Lokichogio (also Lokichoggio or Lokichokio), is a town in Turkana County in northwest Kenya. It is often called Loki for short. The town lies on the A1 road, and is served by the Lokichogio Airport.

It is about 30 kilometers from the international border with South Sudan and hosts the UN offices (part of the Operation Lifeline Sudan program), around 49 NGOs, and a large orthopedic hospital run by the ICRC.

==History==
During the war (1983–2005) between what is now Southern Sudan to include Nuba Mountains, South Kordafan Province (technically now in Sudan), Loki was the singular re-supply logistics point for the SPLA. Many flights originated from Loki to re-supply SPLA units in Nuba Mountains under the leadership of Abdel Azziz. IO and NGO's to include support from Uganda, Kenya, USA, Norway (Norwegian People's Aid/NPA) and others were most prominent in supporting the SPLA/M . (Note: "M" or "movement" denotes the political representation of the Sudan People's Liberation Army)

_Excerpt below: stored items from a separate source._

Lemma pump_while_whole c q :
  forall s,
    queue s = q ->
    let m := Z.to_nat (c - active s) in
    started (pump_while (Fin (inject_Z c)) q s) = started s ++ firstn m q
    /\ queue (pump_while (Fin (inject_Z c)) q s) = skipn m q
    /\ active (pump_while (Fin (inject_Z c)) q s) = active s + Z.of_nat (length (firstn m q)).
Proof.
  induction q as [|u rest IH]; intros s Q m; subst m; cbn [pump_while].
  - rewrite firstn_nil, skipn_nil, app_nil_r. cbn. repeat split; [exact Q | lia].
  - rewrite int_lt_whole. destruct (active s <? c) eqn:E.
    + apply Z.ltb_lt in E.
      destruct (IH (startJob u rest s) eq_refl) as (I1 & I2 & I3).
      cbn [startJob active started] in I1, I2, I3.
      replace (Z.to_nat (c - active s)) with (S (Z.to_nat (c - (active s + 1)))) by lia.
      cbn [firstn skipn length]. rewrite I1, I2, I3, <- app_assoc.
      repeat split. lia.
    + apply Z.ltb_ge in E. replace (Z.to_nat (c - active s)) with 0%nat by lia.
      cbn [firstn skipn length]. rewrite app_nil_r. repeat split; [exact Q | lia].
Qed.

(** X18.  With a whole limit [C >= 0], [await pump()] starts jobs for the
    first [C] locators, in order (for all of them when there are fewer), and
    leaves the others in the queue. *)
Theorem initial_pump_starts_first (c : Z) (locs : list string) :
  0 <= c ->
  let s := pump (Fin (inject_Z c)) (initSched locs) in
  started s = firstn (Z.to_nat c) locs
  /\ queue s = skipn (Z.to_nat c) locs
  /\ active s = Z.min c (Z.of_nat (length locs)).
Proof.
  intros Hc s. subst s. unfold pump. cbn [queue active initSched].
  destruct locs as [|u rest].
  - rewrite firstn_nil, skipn_nil. cbn. repeat split. lia.
  - cbn [int_ge]. destruct (Qle_bool (inject_Z c) (inject_Z 0)) eqn:E.
    + apply Qle_bool_iff in E. rewrite <- Zle_Qle in E.
      replace c with 0 by lia. cbn. repeat split.
    + assert (P : 1 <= c).
      { destruct (Z_lt_le_dec 0 c) as [L|L]; [lia|].
        assert (Q : Qle_bool (inject_Z c) (inject_Z 0) = true)
          by (apply Qle_bool_iff; now rewrite <- Zle_Qle).
        congruence. }
      destruct (pump_while_whole c rest (startJob u rest (initSched (u :: rest))) eq_refl)
        as (I1 & I2 & I3).
      cbn [startJob active started initSched app] in I1, I2, I3.
      replace (Z.to_nat c) with (S (Z.to_nat (c - (0 + 1)))) by lia.
      cbn [firstn skipn]. rewrite I1, I2, I3. repeat split.
      rewrite length_firstn. cbn [length]. lia.
Qed.

Lemma initial_pump_starts_first_witness :
  started (pump (Fin 2) (initSched ["A"; "B"; "C"])) = ["A"; "B"]
  /\ queue (pump (Fin 2) (initSched ["A"; "B"; "C"])) = ["C"].
Proof.
  destruct (initial_pump_starts_first 2 ["A"; "B"; "C"] ltac:(lia)) as (S & Q & _).
  exact (conj S Q).
Defined.

(** X19.  Once the drain loop's condition has turned false it stays false:
    in a state of a run where nothing is pending and the queue is empty no
    further event can happen. *)
Theorem drained_is_final (limit : jsnum) (locs : list string) (s : Sched) :
  reachable limit locs s ->
  drained s = true ->
  jobs s = [] /\ forall e, fire any_outcome limit e s = None.
Proof.
  intros R D. pose proof (reachable_Stable _ _ _ R) as St. split.
  - destruct St as ((_ & I2 & _ & _) & _ & _). apply drained_iff in D as [D _].
    destruct (jobs s); [reflexivity | cbn [length] in I2; lia].
  - intros e. eapply drained_final; eauto.
Qed.

Lemma drained_is_final_witness :
  exists s,
    exec any_outcome (Fin 2) [Settle 0 true; Finally 0]
         (pump (Fin 2) (initSched ["A"])) = Some s
    /\ fire any_outcome (Fin 2) (Finally 0) s = None.
Proof.
  eexists. split; [vm_compute; reflexivity|].
  match goal with
  | |- fire _ _ _ ?s = None =>
      exact (proj2 (drained_is_final (Fin 2) ["A"] s
                      (ex_intro _ [Settle 0 true; Finally 0] eq_refl) eq_refl)
                   (Finally 0))
  end.
Defined.

Lemma pump_while_events limit q :
  forall s, eventsSoFar (pump_while limit q s) = eventsSoFar s.
Proof.
  induction q as [|u rest IH]; intros s; cbn [pump_while]; [reflexivity|].
  destruct (int_lt (active s) limit); [|reflexivity].
  rewrite IH. unfold eventsSoFar. cbn [startJob outcomes started jobs].
  rewrite !length_app. cbn [length]. lia.
Qed.

Lemma pump_events limit s : eventsSoFar (pump limit s) = eventsSoFar s.
Proof.
  unfold pump. destruct (queue s) as [|u rest]; [reflexivity|].
  destruct (int_ge (active s) limit); [reflexivity|].
  rewrite pump_while_events. unfold eventsSoFar. cbn [startJob outcomes started jobs].
  rewrite !length_app. cbn [length]. lia.
Qed.

Lemma fire_events allowed limit e s s' :
  fire allowed limit e s = Some s' -> eventsSoFar s' = eventsSoFar s + 1.
Proof.
  destruct e as [i ok|i]; cbn [fire].
  - destruct (nth_error (jobs s) i) as [j|]; [|discriminate].
    destruct (allowed (jid j) (jurl j) ok); [|discriminate].
    intros H. destruct (settle_inv _ _ _ _ H) as (id & url & N & ->).
    unfold eventsSoFar. cbn [outcomes started jobs].
    rewrite (replace_nth_length _ _ _ _ N), length_app. cbn [length]. lia.
  - intros H. destruct (finish_inv _ _ _ _ H) as (id & url & N & ->).
    rewrite pump_events. unfold eventsSoFar. cbn [outcomes started jobs].
    pose proof (remove_nth_length _ _ _ N). lia.
Qed.

Lemma exec_events allowed limit evs :
  forall s s',
    exec allowed limit evs s = Some s' ->
    eventsSoFar s' = eventsSoFar s + Z.of_nat (length evs).
Proof.
  induction evs as [|e r IH]; intros s s' H; cbn [exec] in H.
  - injection H as <-. cbn. lia.
  - destruct (fire allowed limit e s) as [s1|] eqn:F; [|discriminate].
    rewrite (IH _ _ H), (fire_events _ _ _ _ _ F). cbn [length]. lia.
Qed.

(** X20.  A run that reaches the end of the drain loop has seen exactly two
    events for each locator: its job settling and its [finally] reaction. *)
Theorem complete_run_event_count
        (limit : jsnum) (locs : list string) (evs : list event) (s : Sched) :
  exec any_outcome limit evs (pump limit (initSched locs)) = Some s ->
  drained s = true ->
  length evs = (2 * length locs)%nat.
Proof.
  intros E D.
  pose proof (exec_events _ _ _ _ _ E) as M. rewrite pump_events in M.
  assert (R : reachable limit locs s) by (exists evs; exact E).
  destruct (reachable_accounted _ _ _ R) as (_ & _ & _ & Dn).
  destruct (Dn D) as (St & Lo & _).
  destruct (reachable_Stable _ _ _ R) as ((_ & I2 & _ & _) & _ & _).
  apply drained_iff in D as [D _].
  assert (J : length (jobs s) = 0%nat) by lia.
  unfold eventsSoFar in M. cbn [initSched outcomes started jobs length] in M.
  rewrite St, Lo, J in M. lia.
Qed.

Lemma complete_run_event_count_witness :
  exists s,
    exec any_outcome (Fin 1) [Settle 0 false; Finally 0; Settle 0 true; Finally 0]
         (pump (Fin 1) (initSched ["A"; "B"])) = Some s
    /\ drained s = true
    /\ length [Settle 0 false; Finally 0; Settle 0 true; Finally 0] = 4%nat.
Proof.
  eexists. split; [vm_compute; reflexivity|]. split; [reflexivity|].
  exact (complete_run_event_count (Fin 1) ["A"; "B"]
           [Settle 0 false; Finally 0; Settle 0 true; Finally 0] _ eq_refl eq_refl).
Defined.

During the interim cease fire in early 2002 in Nuba Mountains, non-lethal logistical supplies were authorized by the government in Sudan at that time, termed the National Islamic Front (NIF) and now termed the National Congress Party (NCP). The only medical facility, as previously mentioned, was in Loki; anyone requiring medical attention had to be flown from Nuba Mountains, near Kauda to Loki.

In one case in early May 2002, a double stacked anti-tank mine(s) detonated just prior to the visit of Abdel Azziz killing two and wounding three other SPLA advisers. According to Randolph Hampton, an adviser on the ground in Nuba Mountains with the Sudan People's Liberation Army/SPLA; one of the injured was Major Tutu, SPLA's higher ranking officers. Major Tutu and two others were air evacuated after stripping the plane of seats; unfortunately, Major Tutu and one other died en route to Loki's ICRC hospital due to lack of blood.

Today, Nuba Mountains remains aligned with Southern Sudan and Abdel Azziz is currently in Nuba Mountains, as late 2019 supporting the efforts to bring sustained peace and security to the nearly 1.5 million Nuba Mountains population.

==Geography==
Loki is the outermost Kenyan town on the border with South Sudan. Kenyans from the southern part of Loki, however, maintain that Lodwar is the last truly "Kenyan" town in the region, about 200 kilometers south. At the north end of Loki, beyond the noted dry river bed, the Kenya Defence Forces had set up a border checkpoint. This was initially considered the "true" border between Kenya and Sudan but was later moved in 2009 to a new checkpoint 2 km to Nadapal, the new checkpoint is guarded by the Kenya Police officers, Border police unit and the Immigration department. The Sudanese checkpoint is 2 km away from this newly constructed checkpoint. The area known as "no-man's land" is situated between these two checkpoints.

The Middle East Reformed Fellowship maintains a base here to administer diaconal aid to Sudan, a training centre for pastors and elders from Sudan, Kenya, and surrounding areas, and a broadcasting centre that prepares messages in the Dinka and Nuer languages.

==Demographics==
Local people are mainly nomads of the Turkana tribe and derive their livelihood by looking after indigenous cattle. Ninety kilometers south of Loki is Kakuma, one of the largest refugee camps in Kenya. Refugees from Sudan, Ethiopia, Somalia, the DRC, and several other surrounding countries can be found in Kakuma.

==Education==
Lokichogio Mixed Secondary School is in the community.

==In fiction==
The town has been mentioned several times in pieces of fiction dealing with UN and NGO aid activity there. It was featured in the John Le Carré book on which the 2005 film The Constant Gardener was based, and served as the setting for much of Philip Caputo's novel, Acts of Faith.